Definition isSameDocumentNavigationBetweenItem (firstItem secondItem : option address)
    s : chk bool :=
  match firstItem, secondItem with
  | Some a, Some b =>
      if bool_decide (a = b) then mret false
      else
        let firstIndex := indexOfItem s a in
        let secondIndex := indexOfItem s b in
        if (firstIndex =? -1) || (secondIndex =? -1) then mret false
        else
          let startIndex := Z.min firstIndex secondIndex in
          let endIndex := Z.max firstIndex secondIndex in
          i ← item_at s a;
          same_document_loop s (GetURL i)
            (take (Z.to_nat (endIndex - startIndex))
               (drop (Z.to_nat (startIndex + 1)) (_items s)))
  | _, _ => mret false
  end.
End operations.

(** ** Ownership *)

(** The addresses [l] are distinct, and they are the live ones. *)
Definition heap_ok {I} (l : list address) (h : gmap address I) (n : address)
    : Prop :=
  NoDup l /\ (forall a, is_Some (h !! a) <-> a ∈ l) /\
  (forall a, a ∈ l -> (a < n)%positive).

#[export] Instance heap_ok_perm {I} (h : gmap address I) (n : address) :
  Proper ((≡ₚ) ==> iff) (fun l => heap_ok l h n).
Proof.
  intros l k Hlk. unfold heap_ok. by setoid_rewrite Hlk.
Qed.

Lemma heap_ok_allocate {I} l (h : gmap address I) n i :
  heap_ok l h n -> heap_ok (n :: l) (<[n := i]> h) (Pos.succ n).
Proof.
  intros (Hnd & Hdom & Hlt). split; [| split].
  - constructor; [| done]. intros Hn%Hlt. lia.
  - intros a. rewrite elem_of_cons, <- Hdom. destruct (decide (a = n)) as [->|Hne].
    + rewrite lookup_insert_eq. split; [by left | by eexists].
    + rewrite lookup_insert_ne by done. split; [by right | by intros []].
  - intros a [->|Ha]%elem_of_cons; [lia |]. apply Hlt in Ha. lia.
Qed.

Lemma heap_ok_delete {I} a l (h : gmap address I) n :
  heap_ok (a :: l) h n -> heap_ok l (delete a h) n.
Proof.
  intros (Hnd & Hdom & Hlt). inversion Hnd as [| ? ? Ha Hnd']; subst.
  split; [done | split].
  - intros b. destruct (decide (b = a)) as [->|Hne].
    + rewrite lookup_delete_eq. split; [by intros [] | done].
    + rewrite lookup_delete_ne, Hdom, elem_of_cons by done. naive_solver.
  - intros b Hb. apply Hlt. by right.
Qed.

Lemma heap_ok_dom {I} l (h h' : gmap address I) n :
  (forall a, is_Some (h' !! a) <-> is_Some (h !! a)) ->
  heap_ok l h n -> heap_ok l h' n.
Proof. intros Hh (Hnd & Hdom & Hlt). split; [done | split; [| done]]. by setoid_rewrite Hh. Qed.

Lemma is_Some_update {I} (h : gmap address I) a i i' b :
  h !! a = Some i -> is_Some (<[a := i']> h !! b) <-> is_Some (h !! b).
Proof.
  intros Ha. destruct (decide (b = a)) as [->|Hne].
  - rewrite lookup_insert_eq, Ha. by split; eexists.
  - by rewrite lookup_insert_ne.
Qed.

Section ownership.
Context `{GurlApi} `{PageTransitionApi} `{!WebClientApi}
  `{!BrowserURLRewriterImpl}.
Implicit Types (s : CRWSessionController) (a : address).

(** The items a session owns. *)
Definition owned s : list address :=
  _items s ++ option_list (_pendingItem s) ++ option_list (_transientItem s).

****************

What the task asks:
The line containing "intros Ha. destruct" and all lines after it, through the end of the entries above, are to be returned exactly and alone.

Exercise answer:
  intros Ha. destruct (decide (b = a)) as [->|Hne].
  - rewrite lookup_insert_eq, Ha. by split; eexists.
  - by rewrite lookup_insert_ne.
Qed.

Section ownership.
Context `{GurlApi} `{PageTransitionApi} `{!WebClientApi}
  `{!BrowserURLRewriterImpl}.
Implicit Types (s : CRWSessionController) (a : address).

(** The items a session owns. *)
Definition owned s : list address :=
  _items s ++ option_list (_pendingItem s) ++ option_list (_transientItem s).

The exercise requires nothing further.